Las muertes de Sócrates, Aristóteles y Séneca representan tres de los momentos más simbólicos e impactantes de la historia de la filosofía. Cada una refleja no solo el fin de sus vidas, sino la culminación práctica de sus propias doctrinas y su relación con el poder político de su tiempo. Sócrates murió por envenenamiento forzado, al beber cicuta por rechazar las propuestas de sus discípulos para sobornar a los guardias y escapar. Argumentó que violar las leyes de la ciudad, incluso si la sentencia era injusta, destruiría el orden social. Pasó sus últimas horas debatiendo con tranquilidad sobre la inmortalidad del alma, tal como lo inmortalizó Platón en el diálogo “Fedón”. Se convirtió en el símbolo universal del intelectual que prefiere la muerte antes que traicionar sus principios morales.

Su fin se considera un ejemplo clásico de la “muerte filosófica”, donde la integridad y la virtud prevalecen sobre el temor al final de la vida.

Aristóteles decidió huir de Atenas para refugiarse en Calcis.

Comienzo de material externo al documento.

(* ===== verification/CfrLoop.v ===== *)
(** * The encode loop at a constant frame rate

    Models the CFR branch of [VideoThread::Run] of [libs/engine/src/video_thread.cpp] with
    [visual_generations.h], [webcam_frame_observation.h], [od_acquire_classify.h] and the
    drain policy of [dxgi_od_capture_src.h]: a turn of the loop drains the capture, follows
    pauses, keeps the media clock on the wall clock, and submits a picture per tick, a new
    one, a recomposition of the held screen, or the last one again.

    Textures hold values: a captured screen is a number, a composed picture is the screen
    with the webcam frame, the pointer and the overlay it was composed with.  What the
    capture, the clock, the GPU and the encoder answer in a turn is its environment.  The
    calls that reach the encoder are recorded as events.  The clock counts 100 ns from the
    start of the machine and stays below [2 ^ 64]; so do the counters. *)
From Stdlib Require Import Sorted.
From S2P Require Import Prelude Pacing.

(** ** Generations and keys ([visual_generations.h]) *)

Record VisualGenerations := mkGens { screen : Z; webcam : Z; cursor : Z; overlay : Z; color_pipeline : Z }.

Record VisualFrameKey := mkKey {
  screen_generation : Z; webcam_generation : Z; cursor_generation : Z;
  overlay_generation : Z; color_pipeline_generation : Z }.

#[export] Instance VisualFrameKey_eq_dec : EqDecision VisualFrameKey.
Proof. solve_decision. Defined.

Definition MakeVisualFrameKey (g : VisualGenerations) : VisualFrameKey :=
  mkKey (screen g) (webcam g) (cursor g) (overlay g) (color_pipeline g).

(** What a composed texture shows. *)
Record Picture := mkPicture {
  shown_screen : Z; shown_webcam : option Z; shown_cursor : Z; shown_overlay : Z }.

#[export] Instance Picture_eq_dec : EqDecision Picture.
Proof. solve_decision. Defined.

(** ** Acquiring a frame ([od_acquire_classify.h], [dxgi_od_capture_src.h]) *)

Inductive OdAcquireKind := DesktopPresent | CursorOnly | Ignorable.

Definition ClassifyOdAcquire (has_present has_mouse_update cursor_capture_enabled : bool) : OdAcquireKind :=
  if has_present then DesktopPresent
  else if has_mouse_update && cursor_capture_enabled then CursorOnly
  else Ignorable.

Definition ShouldRecoverIdleOdAcquire (already_recovering topology_changed : bool) : bool :=
  negb already_recovering && topology_changed.

Inductive OdAcquireFailAction := Idle | Recover | Fail.

Definition DXGI_ERROR_ACCESS_LOST : Z := 0x887A0026.
Definition DXGI_ERROR_WAIT_TIMEOUT : Z := 0x887A0027.

Definition ClassifyOdAcquireFailure (hr : Z) : OdAcquireFailAction :=
  if (hr =? 0) || (hr =? DXGI_ERROR_WAIT_TIMEOUT) then Idle
  else if hr =? DXGI_ERROR_ACCESS_LOST then Recover
  else Fail.

Inductive CaptureDrainStep := DrainOd | DrainWgc | Hold.

Definition NextCaptureDrainStep (use_od_capture od_holding : bool) : CaptureDrainStep :=
  if negb use_od_capture then DrainWgc else if od_holding then Hold else DrainOd.

Inductive DrainContinuation := Continue | Stopped | FrameBudget | TimeBudget.

(** Times are in microseconds. *)
Definition NextDrainContinuation (stop_requested : bool) (frames_drained frame_budget elapsed time_budget : Z)
    : DrainContinuation :=
  if stop_requested then Stopped
  else if negb (frame_budget =? 0) && (frames_drained >=? frame_budget) then FrameBudget
  else if negb (time_budget =? 0) && (elapsed >=? time_budget) then TimeBudget
  else Continue.

Record DrainBudget := mkBudget { frames : Z; time : Z }.

Definition DrainBudgetForFrameInterval (frame_interval : Z) : DrainBudget :=
  let half := Z.quot frame_interval 2 in
  let half := if half <? 1000 then 1000 else half in
  let half := if half >? 10000 then 10000 else half in
  mkBudget 64 half.

(** ** The configuration and the state *)

(** [usePhaseCorrect] and [ref_allocated] ([refNv12] is not null) are decided before the
    loop; [ring_size] is the number of textures of the pacing ring. *)
Record Config := mkConfig {
  useOdCapture : bool; usePhaseCorrect : bool; capture_cursor : bool; hdrNativeActive : bool;
  frame_rate_num : Z; frame_rate_den : Z; qpcFreq : Z;
  kSlotCount : nat; ref_allocated : bool; ring_size : nat }.

Definition frame_interval_100ns (c : Config) : Z :=
  if (frame_rate_den c >? 0) && (frame_rate_num c >? 0)
  then 10000000 * frame_rate_den c / frame_rate_num c else 166667.

Definition frame_interval_ns (c : Config) : Z := frame_interval_100ns c * 100.

Definition kMaxCatchUpFrames (c : Config) : Z :=
  if (frame_rate_den c >? 0) && (frame_rate_num c >? 0) then frame_rate_num c / frame_rate_den c else 60.

Definition kSustainedLagResyncTicks : Z := 3.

Al marcharse, pronunció una frase célebre: “No permitiré que los atenienses pequen dos veces contra la filosofía” (en clara referencia a la ejecución de Sócrates). Murió un año después debido a sus dolencias gástricas.

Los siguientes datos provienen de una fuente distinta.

(* ===== verification/Json.v ===== *)
(** * JSON values of Qt

    What the control channel, the update hand-off and the settings files use of
    [QJsonValue], [QJsonObject] and [QJsonDocument].  An object keeps its keys sorted, as
    Qt's does; a number is the exact value of its double.  The text format is a parameter
    ([JsonText]) with the round trip that Qt documents as its law. *)
From S2P Require Import Prelude.
From Stdlib Require Import Ascii QArith.

Open Scope Z_scope.

Inductive Json :=
| JUndefined | JNull | JBool (b : bool) | JDouble (d : Q) | JString (s : string)
| JArray (l : list Json) | JObject (o : list (string * Json)).

Notation JsonObject := (list (string * Json)) (only parsing).

(** The number of an integer. *)
Definition JInt (n : Z) : Json := JDouble (n # 1).

(** [static_cast] of a double to an integer type that can hold it. *)
Definition truncate (d : Q) : Z := Z.quot (Qnum d) (Zpos (Qden d)).

(** [QJsonObject::value] *)
Fixpoint value (o : JsonObject) (k : string) : Json :=
  match o with
  | [] => JUndefined
  | (k', v) :: o => if String.eqb k' k then v else value o k
  end.

(** [QJsonObject::insert] and assignment through [operator[]] *)
Fixpoint insert (k : string) (v : Json) (o : JsonObject) : JsonObject :=
  match o with
  | [] => [(k, v)]
  | (k', v') :: o' =>
      match String.compare k k' with
      | Lt => (k, v) :: o
      | Eq => (k, v) :: o'
      | Gt => (k', v') :: insert k v o'
      end
  end.

(** A sequence of insertions into an empty object. *)
Definition object (fields : list (string * Json)) : JsonObject :=
  foldl (fun o f => insert f.1 f.2 o) [] fields.

Definition keys (o : JsonObject) : list string := map fst o.

Definition isDouble (v : Json) : bool := match v with JDouble _ => true | _ => false end.
Definition isString (v : Json) : bool := match v with JString _ => true | _ => false end.
Definition isBool (v : Json) : bool := match v with JBool _ => true | _ => false end.
Definition isObject (v : Json) : bool := match v with JObject _ => true | _ => false end.
Definition absent (v : Json) : bool := match v with JUndefined | JNull => true | _ => false end.

Definition toString (v : Json) : string := match v with JString s => s | _ => "" end.
Definition toBool (v : Json) (default : bool) : bool := match v with JBool b => b | _ => default end.
Definition toArray (v : Json) : list Json := match v with JArray l => l | _ => [] end.
Definition toObject (v : Json) : JsonObject := match v with JObject o => o | _ => [] end.

(** A number that is no integer of 32 bits gives the default. *)
Definition toInt (v : Json) (default : Z) : Z :=
  match v with
  | JDouble d =>
      let n := truncate d in
      if (Qnum d =? n * Zpos (Qden d)) && (-2147483648 <=? n) && (n <=? 2147483647) then n else default
  | _ => default
  end.

(** ** Text *)

(** A value that a document can hold: keys are sorted and nothing is undefined. *)
Fixpoint sorted_keys (o : JsonObject) : bool :=
  match o with
  | (a, _) :: ((b, _) :: _) as o' => match String.compare a b with Lt => sorted_keys o' | _ => false end
  | _ => true
  end.

Fixpoint storable (v : Json) : bool :=
  match v with
  | JUndefined => false
  | JArray l => forallb storable l
  | JObject o => sorted_keys o && forallb (fun f => storable f.2) o
  | _ => true
  end.

(** [QJsonDocument::toJson] and [fromJson]; a document that is no value, or that is neither
    an object nor an array, is [None]. *)
Class JsonText (Bytes : Type) := {
  toJson : JsonObject -> Bytes;
  fromJson : Bytes -> option Json;
}.

Class JsonTextLaws (Bytes : Type) `{JsonText Bytes} := {
  fromJson_toJson o : storable (JObject o) = true -> fromJson (toJson o) = Some (JObject o);
}.

(** A text that is the value itself. *)
Definition plain_text : JsonText Json := {| toJson := JObject; fromJson := Some |}.

#[export] Instance plain_text_laws : @JsonTextLaws Json plain_text.
Proof. by split. Qed.

(** ** [QString]

    A string of Qt is the string of its Latin-1 units. *)

(** [QChar::isSpace] *)
Definition isSpace (c : ascii) : bool :=
  let n := Z.of_N (N_of_ascii c) in ((9 <=? n) && (n <=? 13)) || (n =? 32) || (n =? 133) || (n =? 160).

Definition lower (c : ascii) : ascii :=
  let n := N_of_ascii c in
  if ((65 <=? n)%N && (n <=? 90)%N) || ((192 <=? n)%N && (n <=? 222)%N && negb (n =? 215)%N)
  then ascii_of_N (n + 32) else c.

Fixpoint toLower (s : string) : string :=
  match s with EmptyString => EmptyString | String c s => String (lower c) (toLower s) end.

Fixpoint trim_left (s : string) : string :=
  match s with String c s' => if isSpace c then trim_left s' else s | EmptyString => EmptyString end.

(** Trailing spaces go when only spaces follow. *)
Fixpoint trim_right (s : string) : string :=
  match s with
  | EmptyString => EmptyString
  | String c s' => match trim_right s' with EmptyString => if isSpace c then EmptyString else String c EmptyString | r => String c r end
  end.

Definition trimmed (s : string) : string := trim_right (trim_left s).

Arguments trimmed : simpl never.

(** ** Lemmas *)

Lemma toInt_JInt n d : -2147483648 <= n <= 2147483647 -> toInt (JInt n) d = n.
Proof.
  intros H. unfold toInt, JInt, truncate. cbn [Qnum Qden]. rewrite Z.quot_1_r, Z.mul_1_r, Z.eqb_refl.
  destruct (Z.leb_spec (-2147483648) n); [|lia]. by destruct (Z.leb_spec n 2147483647); [|lia].
Qed.

Lemma truncate_int n : truncate (n # 1) = n.
Proof. apply Z.quot_1_r. Qed.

Séneca afrontó su destino siguiendo estrictamente los principios de la filosofía estoica, mostrando una calma absoluta ante la injusticia. Según los relatos históricos de Tácito, dedicó sus últimos momentos a consolar a sus amigos y a dictar sus últimas reflexiones a sus secretarios. Su fin se considera un ejemplo clásico de la “muerte filosófica”, donde la integridad y la virtud prevalecen sobre el temor al final de la vida.

Sócrates murió en el año 399 a.C., a los 70 años, al ser condenado a beber cicuta por un tribunal ateniense. Platón falleció de muerte natural a los 80 años en el 347 a.C., mientras asistía a un banquete. Aristóteles murió en el 322 a.C., a los 62 años debido a una enfermedad estomacal poco después de exiliarse.